In seven keynote presentations, as well as 14 technical papers, topics such as political objectives, decarbonization of construction and raw materials, circularity, recarbonization, sustainability in building construction and differences in the global implementation of climate targets were discussed.
The goal: more efficient and sustainable products
Torsten Schoch, managing director of Xella Technologie- und Forschungsgesellschaft mbH, opened the colloquium and welcomed the guests from Europe, Asia, and North and South America. He called for an intensive exchange and was sure that the results of this day will help to make the production, processing and recycling of aerated concrete and sand-lime bricks more efficient and to improve them.
Christophe Clemente, CEO of Xella Group, took the floor and made it clear that the considerable share of global greenhouse gas emissions caused by the construction industry is a great challenge, but also an opportunity at the same time. The Xella Group is taking responsibility and has set itself the goal of reducing the company's CO2 emissions intensity by 30% by 2030 (from 2019) and making its building materials more efficient, sustainable, and affordable.
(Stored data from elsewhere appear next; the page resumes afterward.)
(** The integers a value is printed as. *)
Definition printed (v : CVal) : list Z :=
  match v with
  | VPtr n | VInt n | VUInt n | VU64 n => [n]
  | VDim3 d => [x_ d; y_ d; z_ d]
  end.

(** A format: the text before each conversion. *)
Fixpoint render_format (fs : list (string * Conv)) (ns : list Z) : string :=
  match fs, ns with
  | [(l, c)], n :: _ => l +:+ conv c n
  | (l, c) :: fs, n :: ns => l +:+ conv c n +:+ render_format fs ns
  | _, _ => EmptyString
  end.

Definition hook_format (h : HookFn) : list (string * Conv) :=
  match h with
  | F_cuInit =>
      [("flags=0x", Conv_x)]
  | F_cuDeviceGet =>
      [("device=", Conv_p); (", ordinal=", Conv_i)]
  | F_cuDeviceGetName =>
      [("name=", Conv_p); (", len=", Conv_i); (", device=", Conv_i)]
  | F_cuCtxCreate_v2 =>
      [("pctx=", Conv_p); (", flags=0x", Conv_x); (", dev=", Conv_i)]
  | F_cuCtxDestroy_v2 =>
      [("ctx=", Conv_p)]
  | F_cuCtxSynchronize =>
      []
  | F_cuCtxGetCurrent =>
      [("pctx=", Conv_p)]
  | F_cuCtxSetCurrent =>
      [("ctx=", Conv_p)]
  | F_cuCtxPushCurrent_v2 | F_cuCtxPushCurrent =>
      [("ctx=", Conv_p)]
  | F_cuCtxPopCurrent_v2 | F_cuCtxPopCurrent =>
      [("pctx=", Conv_p)]
  | F_cuDevicePrimaryCtxRetain =>
      [("pctx=", Conv_p); (", dev=", Conv_i)]
  | F_cuDevicePrimaryCtxRelease =>
      [("dev=", Conv_i)]
  | F_cuDevicePrimaryCtxReset =>
      [("dev=", Conv_i)]
  | F_cuDevicePrimaryCtxSetFlags | F_cuDevicePrimaryCtxSetFlags_v2 =>
      [("dev=", Conv_i); (", flags=0x", Conv_x)]
  | F_cuDevicePrimaryCtxGetState =>
      [("dev=", Conv_i); (", flags=", Conv_p); (", active=", Conv_p)]
  | F_cuStreamCreate =>
      [("stream=", Conv_p); (", flags=0x", Conv_x)]
  | F_cuStreamCreateWithPriority =>
      [("stream=", Conv_p); (", flags=0x", Conv_x); (", priority=", Conv_i)]
  | F_cuStreamDestroy | F_cuStreamDestroy_v2 =>
      [("stream=", Conv_p)]
  | F_cuEventCreate =>
      [("event=", Conv_p); (", flags=0x", Conv_x)]
  | F_cuEventDestroy | F_cuEventDestroy_v2 =>
      [("event=", Conv_p)]
  | F_cuEventRecord | F_cuEventRecord_ptsz =>
      [("event=", Conv_p); (", stream=", Conv_p)]
  | F_cuEventRecordWithFlags | F_cuEventRecordWithFlags_ptsz =>
      [("event=", Conv_p); (", stream=", Conv_p); (", flags=0x", Conv_x)]
  | F_cuEventSynchronize =>
      [("event=", Conv_p)]
  | F_cuEventElapsedTime | F_cuEventElapsedTime_v2 =>
      [("ms=", Conv_p); (", start=", Conv_p); (", end=", Conv_p)]
  | F_cuModuleLoad =>
      [("module=", Conv_p); (", fname=", Conv_p)]
  | F_cuModuleGetFunction =>
      [("hfunc=", Conv_p); (", module=", Conv_p); (", name=", Conv_p)]
  | F_cuModuleUnload =>
      [("module=", Conv_p)]
  | F_cuLaunchKernel =>
      [("f=", Conv_p); (", grid=(", Conv_u); (",", Conv_u); (",", Conv_u);
       ("), block=(", Conv_u); (",", Conv_u); (",", Conv_u); ("), sharedMem=", Conv_u);
       (", stream=", Conv_p); (", params=", Conv_p); (", extra=", Conv_p)]
  | F_cuMemcpyAsync | F_cuMemcpyAsync_ptsz =>
      [("dst=0x", Conv_x); (", src=0x", Conv_x); (", byte_count=", Conv_u);
       (", stream=", Conv_p)]
  | F_cuMemcpyHtoDAsync_v2 | F_cuMemcpyHtoDAsync | F_cuMemcpyHtoDAsync_v2_ptsz =>
      [("dst_device=0x", Conv_x); (", src_host=", Conv_p); (", byte_count=", Conv_u);
       (", stream=", Conv_p)]
  | F_cuMemcpyDtoHAsync_v2 | F_cuMemcpyDtoHAsync | F_cuMemcpyDtoHAsync_v2_ptsz =>
      [("dst_host=", Conv_p); (", src_device=0x", Conv_x); (", byte_count=", Conv_u);
       (", stream=", Conv_p)]
  | F_cuMemcpyHtoD_v2 =>
      [("dst_device=0x", Conv_x); (", src_host=", Conv_p); (", byte_count=", Conv_u)]
  | F_cuMemcpyDtoH_v2 =>
      [("dst_host=", Conv_p); (", src_device=0x", Conv_x); (", byte_count=", Conv_u)]
  | F_cuMemAlloc_v2 =>
      [("dptr=", Conv_p); (", bytesize=", Conv_u)]
  | F_cuMemFree_v2 =>
      [("dptr=0x", Conv_x)]
  | F_cuMemAllocHost_v2 =>
      [("pp=", Conv_p); (", bytesize=", Conv_u)]
  | F_cuMemFreeHost =>
      [("p=", Conv_p)]
  | F_cudaMalloc =>
      [("dev_ptr=", Conv_p); (", size=", Conv_u)]
  | F_cudaFree =>
      [("dev_ptr=", Conv_p)]
  | F_cudaHostAlloc =>
      [("ptr=", Conv_p); (", size=", Conv_u); (", flags=0x", Conv_x)]
  | F_cudaMallocHost =>
      [("ptr=", Conv_p); (", size=", Conv_u)]
  | F_cudaFreeHost =>
      [("ptr=", Conv_p)]
  | F_cudaMemcpyAsync =>
      [("dst=", Conv_p); (", src=", Conv_p); (", count=", Conv_u); (", kind=", Conv_i);
       (", stream=", Conv_p)]
  | F_cudaLaunchKernel =>
      [("func=", Conv_p); (", grid=(", Conv_u); (", ", Conv_u); (", ", Conv_u);
       ("), block=(", Conv_u); (", ", Conv_u); (", ", Conv_u); ("), args=", Conv_p);
       (", sharedMem=", Conv_u); (", stream=", Conv_p)]
  | F_cudaStreamCreate =>
      [("stream=", Conv_p)]
  | F_cudaStreamDestroy =>
      [("stream=", Conv_p)]
  | F_cudaEventCreate =>
      [("event=", Conv_p)]
  | F_cudaEventRecord =>
      [("event=", Conv_p); (", stream=", Conv_p)]
  | F_cudaEventSynchronize =>
      [("event=", Conv_p)]
  | F_cudaEventElapsedTime =>
      [("ms=", Conv_p); (", start=", Conv_p); (", end=", Conv_p)]
  | F_cudaDeviceReset =>
      []
  | F_cuGetProcAddress | F_cuGetProcAddress_v2 => []
  end.
Lemma hook_traces_witness :
  let P := example_process in
  exists d, hook_desc F_cuDeviceGet = Some d
  /\ let found := hd_real d (scope_enter (hd_domain d) (hd_name d) (hook_text F_cuDeviceGet example_args) example_world).2 in
     let result := call_or_unknown found.1 example_args found.2 in
     (cuDeviceGet 4096 (-1) example_world).1 = result.1
     /\ ran [MkHook (hd_domain d) (hd_name d) (hook_text F_cuDeviceGet example_args) (fmt_i result.1)
               (p_clock 0).1 (p_clock 0).2 (p_clock (clock result.2)).1 [] []]
          example_world (cuDeviceGet 4096 (-1) example_world).2.
Proof.
  intros P. eexists. split; [reflexivity|]. intros found result.
  refine (hook_traces (P := P) F_cuDeviceGet example_args (cuDeviceGet 4096 (-1)) _ example_world
    found.1 found.2 result.1 result.2 [] eq_refl eq_refl _ (surjective_pairing _) (surjective_pairing _) _).
  - vm_compute. split; [discriminate|reflexivity].
  - unfold result. exists []. destruct found.1; simpl; by rewrite app_nil_r.
Defined.

Lemma hooks_well_typed_witness :
  let P := example_process in
  exists m d, hook_code F_cuDeviceGet [VPtr 4096; VInt (-1)] = Some m /\ hook_desc F_cuDeviceGet = Some d
  /\ hd_type d = hook_type F_cuDeviceGet
  /\ m = traced_call (hd_domain d) (hd_name d) (hook_text F_cuDeviceGet [VPtr 4096; VInt (-1)]) (hd_real d)
           [VPtr 4096; VInt (-1)].
Proof.
  intros P. apply (hooks_well_typed (P := P)); [discriminate|discriminate|vm_compute; reflexivity].
Defined.

Lemma symbol_lookup_agrees_witness :
  let P := example_process in
  strip_suffixes (fn_name F_cuMemcpyHtoDAsync_v2) = strip_suffixes "cuMemcpyHtoDAsync_v2_ptsz"
  /\ forall h', exported "cuMemcpyHtoDAsync_v2_ptsz" = Some h' ->
     hook_type h' = hook_type F_cuMemcpyHtoDAsync_v2
     /\ forall args, hook_code h' args = hook_code F_cuMemcpyHtoDAsync_v2 args.
Proof. intros P. apply (symbol_lookup_agrees (P := P)). vm_compute. reflexivity. Defined.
Additional keynotes from Henning Ellermann, Member of the Executive Board and Head of Energy Efficiency in Buildings from the German Corporate Energy Efficiency Initiative (DENEFF e.V.), Dr. Stephan Richardson, Director Europe Regional Network of the World Green Building Council and Hildegard Bentele, Member of the European Parliament provided insights into overarching strategies on how the building sector can become more sustainable in the future and which paths can be pursued to achieve this goal. Key among them: the European Green Deal, an initiative of the EU Commission to become the first climate-neutral continent.